A new DTC shoe brand is dealing with delays in production and we need to ensure on-time delivery by discovering what the issue is.
This analysis was conducted in four parts to uncover insights with consideration to time needed on the component, product level, season, and overall levels as well as based on product line type (A, B, C, D). Based on a review of the data:
- It is clear that there were process challenges at the factory that caused delays on more complicated tasks such as altering the standard rubber composition (D). It is suggested to consider segmenting product style D to a separate planning/demand timeline given the low quantity and the high lead times required that will likely affect the efficient and timely deployment of inventory to customers.
- It is also suggested to conduct financial modeling to determine at what rate of comparative quantity between A-C and D keep/ return to 1 shipping drop.
- Additionally, the average lead time remains relatively stable across several seasons, which suggests that other than the processing time required for complex products, additional delays are likely to be due, in part, to internal causes. There is a potential to dive deeper on the internal size to observe our processes and look for opportunities to streamline.

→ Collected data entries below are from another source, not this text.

(* ===== verification/CustomerBundle.v ===== *)
(** * Customer bundles ([runtime/customer_bundle.py])

    A customer bundle selects products of a catalogue and declares which facts
    may flow between them.  [resolve_customer_bundle] turns it into a plan; the
    plan validates itself against its manifest whenever it is built, and keeps
    trusted copies next to the public ones, whose nested dictionaries and lists
    anybody may mutate.  Deep copies are equal values; a mutation replaces the
    contents of a public copy. *)
From S2P Require Import Prelude PyText PluginModels Effects Bundle.
Open Scope string_scope.
Open Scope list_scope.

(** ** Product configuration

    Configuration models belong to the products.  [raw] is what a manifest holds,
    [raw_eq] Python's [==] on it, [parse_config] the model's [model_validate], and
    [same_dump] says that two configurations dump, to equal values. *)
Inductive parsed (A : Type) : Type :=
| Parsed (a : A)
| Invalid  (** [ValidationError] *)
| Broken (e : exn).
Arguments Parsed {A} a.
Arguments Invalid {A}.
Arguments Broken {A} e.

Class ConfigModels : Type := {
  raw : Type;
  raw_eq : raw -> raw -> bool;
  config : Type;
  config_class : config -> nat;
  parse_config : ConfigModel -> raw -> parsed config;
  same_dump : config -> config -> bool;
}.

Section CustomerBundle.
Context `{Packaging} `{ConfigModels}.

(** ** Declarations *)

(** [_IDENTIFIER] is the expression of component ids; [_PREDICATE] allows [:] too. *)
Definition PREDICATE (s : string) : bool := dotted_name "._:-" s.

Record CustomerProductSelection : Type := MkSelection { sl_product_id : string; sl_version : string; sl_config : raw }.

Definition customer_product_selection (s : CustomerProductSelection) : res CustomerProductSelection :=
  let! _ := component_id (sl_product_id s) in
  let! _ := version_specifier (sl_version s) false in Ok s.

(** A specifier of an unvalidated object may be malformed. *)
Definition in_specifier (spec : string) (v : version) : res bool :=
  require spec_valid spec else ValueError ;; Ok (spec_contains spec v).

Inductive Customer360Mode : Type := ISOLATED | CURATED.
#[global] Instance Customer360Mode_eq_dec : EqDecision Customer360Mode.
Proof. solve_decision. Defined.

Record Customer360SharingRule : Type := MkRule { ru_producer : string; ru_consumer : string; ru_predicates : list string }.
#[global] Instance Customer360SharingRule_eq_dec : EqDecision Customer360SharingRule.
Proof. solve_decision. Defined.

Definition customer360_sharing_rule (r : Customer360SharingRule) : res Customer360SharingRule :=
  let! _ := component_id (ru_producer r) in
  let! _ := component_id (ru_consumer r) in
  require negb (bool_decide (ru_predicates r = [])) else ValueError ;;
  require forallb (fun v => bool_decide (PyText.strip v = v) && PREDICATE v) (ru_predicates r) else ValueError ;;
  require bool_decide (NoDup (ru_predicates r)) else ValueError ;;
  require negb (bool_decide (ru_producer r = ru_consumer r)) else ValueError ;;
  Ok r.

- Finally, the small size of the shipments combined with the high delay impact creates concern. The increasing sku count could create greater risk to delivery times if waiting for the completion of the special edition footwear.
Consider splitting the current shipment timeline from one large batch monthly to one batch monthly of core and seasonal styles, while offloading special edition drops to once every two months to align with development time. This will reduce risk of these products affecting the delivery of the entire batch. In addition, if financially feasible, it could make production more agile.